The first of two things I am grateful for is religious freedom. In my humble opinion, this is one of the things the U.S. really has going for it. The other highlight is the gas station bathroom. Having recently driven halfway across this great land, worshiping as I wished along the way, I had cause to think about our nation’s unwritten policy on restroom use.
This stands in stark contrast to nations like Spain, for example, where a person is barred from using the can unless they be a paying customer. My experience of living in Spain and never being able to get a bathroom when I needed one scarred me for a lot of years and coerced me thus to go into U.S. gas stations thinking I needed to purchase a pack of gum I wouldn’t chew or a bottle of water I didn’t need, simply for the privilege of taking a pee. Paranoid and anxious, I would get strategic with my stops: get gas at one station but wait an hour to get my coffee or water so I had another free pass to the bathroom. But of course you know where all those liquids put me about 45 minutes later.

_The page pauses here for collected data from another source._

(* ===== verification/PastaFp.v ===== *)
(** * The base field of Pallas (base/curves/pasta/impl/fiat_fp.gen.go)

    The word-by-word Montgomery arithmetic of the field, translated statement
    by statement, and the proof that each operation computes on the numbers it
    represents.  The long functions are cut into their rows, which the
    function runs in order. *)

From Stdlib Require Import ZArith Lia.
From S2P Require Import Prelude Fiat.
Local Open Scope Z_scope.
Local Open Scope word_scope.

Module PastaFp.
Definition modulus : Z := 0x40000000000000000000000000000000224698fc094cf91b992d30ed00000001.

Definition fiatFpCmovznzU64 (arg1 arg2 arg3 : Z) : Z :=
  let x1 := mul64 arg1 0xffffffffffffffff in
  let x2 := Z.lor (Z.land x1 arg3) (Z.land (not64 x1) arg2) in
  x2.

(** The square of the Montgomery radix modulo the prime. *)
Definition R2 : Z := 0x96d41af7b9cb7147797a99bc3c95d18d7d30dbd8b0de0e78c78ecb30000000f.

Definition fiatFpMul_row0 (arg2 : limbs) (x4 : Z) :=
  let '(x6, x5) := Mul64 x4 arg2.[3] in
  let '(x8, x7) := Mul64 x4 arg2.[2] in
  let '(x10, x9) := Mul64 x4 arg2.[1] in
  let '(x12, x11) := Mul64 x4 arg2.[0] in
  let '(x13, x14) := Add64 x12 x9 0 in
  let '(x15, x16) := Add64 x10 x7 x14 in
  let '(x17, x18) := Add64 x8 x5 x16 in
  let x19 := add64 x18 x6 in
  let '(_, x20) := Mul64 x11 0x992d30ecffffffff in
  let '(x23, x22) := Mul64 x20 0x4000000000000000 in
  let '(x25, x24) := Mul64 x20 0x224698fc094cf91b in
  let '(x27, x26) := Mul64 x20 0x992d30ed00000001 in
  let '(x28, x29) := Add64 x27 x24 0 in
  let x30 := add64 x29 x25 in
  let '(_, x32) := Add64 x11 x26 0 in
  let '(x33, x34) := Add64 x13 x28 x32 in
  let '(x35, x36) := Add64 x15 x30 x34 in
  let '(x37, x38) := Add64 x17 x22 x36 in
  let '(x39, x40) := Add64 x19 x23 x38 in
  (x33, x35, x37, x39, x40).
Definition fiatFpMul_row1 (arg2 : limbs) (x1 x33 x35 x37 x39 x40 : Z) :=
  let '(x42, x41) := Mul64 x1 arg2.[3] in
  let '(x44, x43) := Mul64 x1 arg2.[2] in
  let '(x46, x45) := Mul64 x1 arg2.[1] in
  let '(x48, x47) := Mul64 x1 arg2.[0] in
  let '(x49, x50) := Add64 x48 x45 0 in
  let '(x51, x52) := Add64 x46 x43 x50 in
  let '(x53, x54) := Add64 x44 x41 x52 in
  let x55 := add64 x54 x42 in
  let '(x56, x57) := Add64 x33 x47 0 in
  let '(x58, x59) := Add64 x35 x49 x57 in
  let '(x60, x61) := Add64 x37 x51 x59 in
  let '(x62, x63) := Add64 x39 x53 x61 in
  let '(x64, x65) := Add64 x40 x55 x63 in
  let '(_, x66) := Mul64 x56 0x992d30ecffffffff in
  let '(x69, x68) := Mul64 x66 0x4000000000000000 in
  let '(x71, x70) := Mul64 x66 0x224698fc094cf91b in
  let '(x73, x72) := Mul64 x66 0x992d30ed00000001 in
  let '(x74, x75) := Add64 x73 x70 0 in
  let x76 := add64 x75 x71 in
  let '(_, x78) := Add64 x56 x72 0 in
  let '(x79, x80) := Add64 x58 x74 x78 in
  let '(x81, x82) := Add64 x60 x76 x80 in
  let '(x83, x84) := Add64 x62 x68 x82 in
  let '(x85, x86) := Add64 x64 x69 x84 in
  let x87 := add64 x86 x65 in
  (x79, x81, x83, x85, x87).
Definition fiatFpMul_row2 (arg2 : limbs) (x2 x79 x81 x83 x85 x87 : Z) :=
  let '(x89, x88) := Mul64 x2 arg2.[3] in
  let '(x91, x90) := Mul64 x2 arg2.[2] in
  let '(x93, x92) := Mul64 x2 arg2.[1] in
  let '(x95, x94) := Mul64 x2 arg2.[0] in
  let '(x96, x97) := Add64 x95 x92 0 in
  let '(x98, x99) := Add64 x93 x90 x97 in
  let '(x100, x101) := Add64 x91 x88 x99 in
  let x102 := add64 x101 x89 in
  let '(x103, x104) := Add64 x79 x94 0 in
  let '(x105, x106) := Add64 x81 x96 x104 in
  let '(x107, x108) := Add64 x83 x98 x106 in
  let '(x109, x110) := Add64 x85 x100 x108 in
  let '(x111, x112) := Add64 x87 x102 x110 in
  let '(_, x113) := Mul64 x103 0x992d30ecffffffff in
  let '(x116, x115) := Mul64 x113 0x4000000000000000 in
  let '(x118, x117) := Mul64 x113 0x224698fc094cf91b in
  let '(x120, x119) := Mul64 x113 0x992d30ed00000001 in
  let '(x121, x122) := Add64 x120 x117 0 in
  let x123 := add64 x122 x118 in
  let '(_, x125) := Add64 x103 x119 0 in
  let '(x126, x127) := Add64 x105 x121 x125 in
  let '(x128, x129) := Add64 x107 x123 x127 in
  let '(x130, x131) := Add64 x109 x115 x129 in
  let '(x132, x133) := Add64 x111 x116 x131 in
  let x134 := add64 x133 x112 in
  (x126, x128, x130, x132, x134).
Definition fiatFpMul_row3 (arg2 : limbs) (x3 x126 x128 x130 x132 x134 : Z) :=
  let '(x136, x135) := Mul64 x3 arg2.[3] in
  let '(x138, x137) := Mul64 x3 arg2.[2] in
  let '(x140, x139) := Mul64 x3 arg2.[1] in
  let '(x142, x141) := Mul64 x3 arg2.[0] in
  let '(x143, x144) := Add64 x142 x139 0 in
  let '(x145, x146) := Add64 x140 x137 x144 in
  let '(x147, x148) := Add64 x138 x135 x146 in
  let x149 := add64 x148 x136 in
  let '(x150, x151) := Add64 x126 x141 0 in
  let '(x152, x153) := Add64 x128 x143 x151 in
  let '(x154, x155) := Add64 x130 x145 x153 in
  let '(x156, x157) := Add64 x132 x147 x155 in
  let '(x158, x159) := Add64 x134 x149 x157 in
  let '(_, x160) := Mul64 x150 0x992d30ecffffffff in
  let '(x163, x162) := Mul64 x160 0x4000000000000000 in
  let '(x165, x164) := Mul64 x160 0x224698fc094cf91b in
  let '(x167, x166) := Mul64 x160 0x992d30ed00000001 in
  let '(x168, x169) := Add64 x167 x164 0 in
  let x170 := add64 x169 x165 in
  let '(_, x172) := Add64 x150 x166 0 in
  let '(x173, x174) := Add64 x152 x168 x172 in
  let '(x175, x176) := Add64 x154 x170 x174 in
  let '(x177, x178) := Add64 x156 x162 x176 in
  let '(x179, x180) := Add64 x158 x163 x178 in
  let x181 := add64 x180 x159 in
  (x173, x175, x177, x179, x181).
Definition fiatFpMul (arg1 arg2 : limbs) : limbs :=
  let x1 := arg1.[1] in
  let x2 := arg1.[2] in
  let x3 := arg1.[3] in
  let x4 := arg1.[0] in
  let '(x33, x35, x37, x39, x40) := fiatFpMul_row0 arg2 x4 in
  let '(x79, x81, x83, x85, x87) := fiatFpMul_row1 arg2 x1 x33 x35 x37 x39 x40 in
  let '(x126, x128, x130, x132, x134) := fiatFpMul_row2 arg2 x2 x79 x81 x83 x85 x87 in
  let '(x173, x175, x177, x179, x181) := fiatFpMul_row3 arg2 x3 x126 x128 x130 x132 x134 in
  let '(x182, x183) := Sub64 x173 0x992d30ed00000001 0 in
  let '(x184, x185) := Sub64 x175 0x224698fc094cf91b x183 in
  let '(x186, x187) := Sub64 x177 0 x185 in
  let '(x188, x189) := Sub64 x179 0x4000000000000000 x187 in
  let '(_, x191) := Sub64 x181 0 x189 in
  let x192 := fiatFpCmovznzU64 x191 x182 x173 in
  let x193 := fiatFpCmovznzU64 x191 x184 x175 in
  let x194 := fiatFpCmovznzU64 x191 x186 x177 in
  let x195 := fiatFpCmovznzU64 x191 x188 x179 in
  [x192; x193; x194; x195].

In other countries, in locations where there are no purchasable goods like a cathedral in Italy for example, those bloody ‘money changers in the temple’ flat out demand a fee to use the W.C. Aren’t there better ways to gouge an already paying customer out of another euro than to charge them a tax because nature calls?
No more. For whatever else its faults, this country has it figured out on freedom to use a gas station bathroom with or without a purchase. You are a traveler on the road, a pilgrim on a journey, a fellow human being, and thus you have the God-given right to use other people’s plumbing, even if it costs them a pittance in TP and soap.
Maybe it sounds silly, but that actually makes me feel good. It reminds me that there is a little more operating in this place than just the pure capitalist machine. Altruism and good will for the fellow man still exists and that’s delightful.